# [WORK ITEM]
A complete answer lists every line of the material where the string "secures" occurs.

◆ ◆ ◆

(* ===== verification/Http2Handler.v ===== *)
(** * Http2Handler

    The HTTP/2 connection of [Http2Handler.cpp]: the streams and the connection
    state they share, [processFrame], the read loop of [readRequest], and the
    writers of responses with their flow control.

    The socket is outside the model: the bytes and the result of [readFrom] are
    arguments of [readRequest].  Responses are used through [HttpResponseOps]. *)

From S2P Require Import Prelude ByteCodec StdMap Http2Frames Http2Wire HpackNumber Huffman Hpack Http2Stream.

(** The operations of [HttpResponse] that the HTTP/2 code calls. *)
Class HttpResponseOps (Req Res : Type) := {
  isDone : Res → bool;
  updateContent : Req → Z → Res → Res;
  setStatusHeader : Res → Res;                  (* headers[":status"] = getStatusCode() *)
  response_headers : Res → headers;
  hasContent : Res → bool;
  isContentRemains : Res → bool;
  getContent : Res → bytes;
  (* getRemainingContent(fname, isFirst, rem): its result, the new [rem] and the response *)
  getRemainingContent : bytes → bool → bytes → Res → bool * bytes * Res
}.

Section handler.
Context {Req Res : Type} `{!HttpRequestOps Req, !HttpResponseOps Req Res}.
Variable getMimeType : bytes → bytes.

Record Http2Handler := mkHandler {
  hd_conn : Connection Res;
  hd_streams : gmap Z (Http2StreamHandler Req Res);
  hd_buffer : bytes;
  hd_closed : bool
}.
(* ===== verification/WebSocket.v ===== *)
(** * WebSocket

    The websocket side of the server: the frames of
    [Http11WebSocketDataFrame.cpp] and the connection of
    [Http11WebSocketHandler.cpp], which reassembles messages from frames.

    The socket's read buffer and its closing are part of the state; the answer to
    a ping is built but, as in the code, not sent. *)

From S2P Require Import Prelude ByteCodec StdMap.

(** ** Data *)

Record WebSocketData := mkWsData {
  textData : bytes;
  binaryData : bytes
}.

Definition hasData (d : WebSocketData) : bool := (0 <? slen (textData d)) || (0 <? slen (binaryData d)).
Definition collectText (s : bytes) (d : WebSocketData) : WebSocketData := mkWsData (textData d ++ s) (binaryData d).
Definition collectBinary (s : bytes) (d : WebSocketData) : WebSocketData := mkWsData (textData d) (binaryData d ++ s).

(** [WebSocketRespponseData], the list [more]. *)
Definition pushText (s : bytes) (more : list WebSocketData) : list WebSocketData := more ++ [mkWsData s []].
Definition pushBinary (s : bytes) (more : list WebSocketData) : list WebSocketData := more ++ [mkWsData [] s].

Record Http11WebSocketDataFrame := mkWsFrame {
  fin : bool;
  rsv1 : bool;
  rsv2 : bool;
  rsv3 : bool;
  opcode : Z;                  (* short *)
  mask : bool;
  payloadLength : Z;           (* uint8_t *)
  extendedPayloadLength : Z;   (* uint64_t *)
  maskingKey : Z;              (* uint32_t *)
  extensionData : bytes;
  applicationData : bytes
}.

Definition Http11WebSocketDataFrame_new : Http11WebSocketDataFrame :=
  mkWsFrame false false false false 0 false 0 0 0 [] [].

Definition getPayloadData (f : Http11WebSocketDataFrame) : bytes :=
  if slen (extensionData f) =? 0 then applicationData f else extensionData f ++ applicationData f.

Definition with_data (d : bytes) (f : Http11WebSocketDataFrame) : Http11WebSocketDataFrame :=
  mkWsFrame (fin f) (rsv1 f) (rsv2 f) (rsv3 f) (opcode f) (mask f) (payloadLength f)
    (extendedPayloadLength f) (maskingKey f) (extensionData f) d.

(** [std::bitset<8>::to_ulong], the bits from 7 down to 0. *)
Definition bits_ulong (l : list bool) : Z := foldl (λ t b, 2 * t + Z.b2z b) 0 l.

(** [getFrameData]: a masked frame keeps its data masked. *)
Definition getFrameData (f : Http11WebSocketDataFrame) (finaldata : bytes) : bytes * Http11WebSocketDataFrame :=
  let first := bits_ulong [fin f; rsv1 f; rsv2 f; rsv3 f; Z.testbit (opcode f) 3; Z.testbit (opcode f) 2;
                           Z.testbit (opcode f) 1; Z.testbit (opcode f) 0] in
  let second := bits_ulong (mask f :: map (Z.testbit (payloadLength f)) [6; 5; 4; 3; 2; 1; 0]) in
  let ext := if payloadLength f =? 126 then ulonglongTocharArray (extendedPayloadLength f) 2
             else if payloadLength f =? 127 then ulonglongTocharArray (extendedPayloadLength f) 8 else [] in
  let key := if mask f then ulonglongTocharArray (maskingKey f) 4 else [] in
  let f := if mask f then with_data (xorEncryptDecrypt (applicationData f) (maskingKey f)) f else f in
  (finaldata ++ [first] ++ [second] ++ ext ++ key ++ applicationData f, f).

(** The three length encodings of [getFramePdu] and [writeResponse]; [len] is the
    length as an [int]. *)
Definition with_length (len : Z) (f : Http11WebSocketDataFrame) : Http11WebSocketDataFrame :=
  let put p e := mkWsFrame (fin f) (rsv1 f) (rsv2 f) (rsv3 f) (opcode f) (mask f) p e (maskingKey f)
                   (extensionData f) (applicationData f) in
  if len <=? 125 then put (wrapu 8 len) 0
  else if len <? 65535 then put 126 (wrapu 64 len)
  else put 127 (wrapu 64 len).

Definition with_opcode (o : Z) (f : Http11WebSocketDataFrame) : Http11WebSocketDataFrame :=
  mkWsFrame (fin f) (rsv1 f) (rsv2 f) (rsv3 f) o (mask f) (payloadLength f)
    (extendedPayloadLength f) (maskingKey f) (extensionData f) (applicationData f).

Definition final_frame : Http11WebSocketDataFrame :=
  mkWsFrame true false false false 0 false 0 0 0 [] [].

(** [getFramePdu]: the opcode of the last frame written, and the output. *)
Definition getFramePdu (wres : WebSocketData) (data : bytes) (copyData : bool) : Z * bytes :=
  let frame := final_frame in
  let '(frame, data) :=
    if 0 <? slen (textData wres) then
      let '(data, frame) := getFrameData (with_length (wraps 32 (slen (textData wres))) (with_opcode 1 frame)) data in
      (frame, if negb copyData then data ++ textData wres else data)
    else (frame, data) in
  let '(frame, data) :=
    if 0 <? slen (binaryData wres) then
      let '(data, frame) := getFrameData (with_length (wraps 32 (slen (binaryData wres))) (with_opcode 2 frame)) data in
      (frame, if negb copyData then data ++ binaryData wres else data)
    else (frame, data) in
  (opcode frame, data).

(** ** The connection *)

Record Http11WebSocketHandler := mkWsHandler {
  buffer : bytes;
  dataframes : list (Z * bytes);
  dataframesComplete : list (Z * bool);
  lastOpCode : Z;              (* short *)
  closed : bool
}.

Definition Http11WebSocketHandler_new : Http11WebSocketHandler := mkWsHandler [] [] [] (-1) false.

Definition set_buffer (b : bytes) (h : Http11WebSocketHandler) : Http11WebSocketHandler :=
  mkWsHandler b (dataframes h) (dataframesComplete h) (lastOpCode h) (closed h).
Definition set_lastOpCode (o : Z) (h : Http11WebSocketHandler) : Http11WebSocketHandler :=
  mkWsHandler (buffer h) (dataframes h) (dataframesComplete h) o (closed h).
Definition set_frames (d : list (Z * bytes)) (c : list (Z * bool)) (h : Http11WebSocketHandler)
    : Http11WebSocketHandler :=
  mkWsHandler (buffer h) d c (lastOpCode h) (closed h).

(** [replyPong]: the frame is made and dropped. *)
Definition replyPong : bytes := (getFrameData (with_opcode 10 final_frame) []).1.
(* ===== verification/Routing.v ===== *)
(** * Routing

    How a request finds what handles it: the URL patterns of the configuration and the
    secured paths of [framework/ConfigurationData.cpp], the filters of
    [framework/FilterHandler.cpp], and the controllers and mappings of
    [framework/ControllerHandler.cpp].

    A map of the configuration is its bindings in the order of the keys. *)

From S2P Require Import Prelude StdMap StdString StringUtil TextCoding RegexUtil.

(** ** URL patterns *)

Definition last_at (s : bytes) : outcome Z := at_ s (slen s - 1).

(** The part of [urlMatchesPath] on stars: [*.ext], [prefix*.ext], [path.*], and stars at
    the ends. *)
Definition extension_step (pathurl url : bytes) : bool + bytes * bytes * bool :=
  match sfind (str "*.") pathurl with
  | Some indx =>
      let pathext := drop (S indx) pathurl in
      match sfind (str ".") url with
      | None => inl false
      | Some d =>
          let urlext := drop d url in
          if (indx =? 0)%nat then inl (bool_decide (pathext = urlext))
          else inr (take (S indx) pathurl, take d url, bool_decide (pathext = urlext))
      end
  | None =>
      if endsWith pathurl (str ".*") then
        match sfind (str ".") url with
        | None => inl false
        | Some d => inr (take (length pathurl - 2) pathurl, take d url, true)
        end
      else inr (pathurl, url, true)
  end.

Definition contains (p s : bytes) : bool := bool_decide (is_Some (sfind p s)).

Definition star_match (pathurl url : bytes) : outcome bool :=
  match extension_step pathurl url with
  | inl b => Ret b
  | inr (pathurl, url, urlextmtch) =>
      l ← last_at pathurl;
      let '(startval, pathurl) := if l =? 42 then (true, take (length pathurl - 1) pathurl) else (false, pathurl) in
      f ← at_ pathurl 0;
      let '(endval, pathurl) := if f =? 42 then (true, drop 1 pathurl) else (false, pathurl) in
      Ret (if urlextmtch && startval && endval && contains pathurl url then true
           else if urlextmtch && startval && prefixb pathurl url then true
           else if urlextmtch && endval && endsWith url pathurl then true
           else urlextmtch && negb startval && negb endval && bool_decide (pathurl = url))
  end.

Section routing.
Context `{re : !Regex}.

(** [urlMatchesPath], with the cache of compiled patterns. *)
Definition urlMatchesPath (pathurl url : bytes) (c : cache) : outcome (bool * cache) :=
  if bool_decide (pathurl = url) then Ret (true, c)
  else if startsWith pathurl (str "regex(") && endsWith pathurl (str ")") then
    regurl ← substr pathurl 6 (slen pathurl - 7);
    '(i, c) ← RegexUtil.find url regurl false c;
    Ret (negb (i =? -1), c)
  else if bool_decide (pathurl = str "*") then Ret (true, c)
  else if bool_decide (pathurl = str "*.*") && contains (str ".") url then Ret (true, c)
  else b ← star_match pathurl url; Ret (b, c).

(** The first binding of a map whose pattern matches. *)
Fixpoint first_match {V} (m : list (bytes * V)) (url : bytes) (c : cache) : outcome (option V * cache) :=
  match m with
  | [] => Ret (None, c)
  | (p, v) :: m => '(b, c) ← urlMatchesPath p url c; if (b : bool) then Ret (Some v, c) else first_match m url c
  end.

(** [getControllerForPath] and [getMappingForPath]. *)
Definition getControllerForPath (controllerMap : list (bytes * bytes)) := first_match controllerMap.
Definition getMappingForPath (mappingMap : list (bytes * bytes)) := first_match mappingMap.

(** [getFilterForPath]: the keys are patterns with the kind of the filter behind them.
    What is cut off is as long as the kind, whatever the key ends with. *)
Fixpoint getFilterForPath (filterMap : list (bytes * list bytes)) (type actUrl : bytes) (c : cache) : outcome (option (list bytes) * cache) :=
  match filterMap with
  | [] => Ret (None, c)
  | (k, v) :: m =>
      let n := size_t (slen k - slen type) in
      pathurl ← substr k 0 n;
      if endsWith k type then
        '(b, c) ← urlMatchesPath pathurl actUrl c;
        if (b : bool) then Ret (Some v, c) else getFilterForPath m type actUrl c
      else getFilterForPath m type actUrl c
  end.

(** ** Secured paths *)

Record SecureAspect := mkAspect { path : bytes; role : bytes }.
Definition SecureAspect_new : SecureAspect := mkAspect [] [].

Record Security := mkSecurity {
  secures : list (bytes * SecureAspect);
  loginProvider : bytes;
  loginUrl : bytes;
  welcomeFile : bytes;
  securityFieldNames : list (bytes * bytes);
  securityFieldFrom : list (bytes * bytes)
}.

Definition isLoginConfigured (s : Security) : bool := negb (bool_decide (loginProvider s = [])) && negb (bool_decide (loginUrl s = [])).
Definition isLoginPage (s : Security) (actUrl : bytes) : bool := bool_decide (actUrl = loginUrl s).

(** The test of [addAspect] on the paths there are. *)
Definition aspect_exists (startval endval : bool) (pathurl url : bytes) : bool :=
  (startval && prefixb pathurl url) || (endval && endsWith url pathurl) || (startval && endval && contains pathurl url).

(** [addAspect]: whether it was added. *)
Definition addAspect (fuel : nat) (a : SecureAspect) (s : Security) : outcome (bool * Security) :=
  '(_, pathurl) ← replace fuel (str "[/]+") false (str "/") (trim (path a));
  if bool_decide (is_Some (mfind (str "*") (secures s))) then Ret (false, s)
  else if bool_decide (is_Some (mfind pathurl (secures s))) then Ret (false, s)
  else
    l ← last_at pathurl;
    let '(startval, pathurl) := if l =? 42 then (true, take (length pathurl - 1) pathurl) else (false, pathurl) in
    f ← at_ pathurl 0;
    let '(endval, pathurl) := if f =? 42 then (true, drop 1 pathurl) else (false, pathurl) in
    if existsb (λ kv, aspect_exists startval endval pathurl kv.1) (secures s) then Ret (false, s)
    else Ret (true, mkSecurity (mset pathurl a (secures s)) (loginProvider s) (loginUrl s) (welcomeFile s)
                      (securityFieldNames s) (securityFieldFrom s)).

◆ ◆ ◆

# [SOLUTION]
  secures : list (bytes * SecureAspect);
  if bool_decide (is_Some (mfind (str "*") (secures s))) then Ret (false, s)
  else if bool_decide (is_Some (mfind pathurl (secures s))) then Ret (false, s)
    if existsb (λ kv, aspect_exists startval endval pathurl kv.1) (secures s) then Ret (false, s)
    else Ret (true, mkSecurity (mset pathurl a (secures s)) (loginProvider s) (loginUrl s) (welcomeFile s)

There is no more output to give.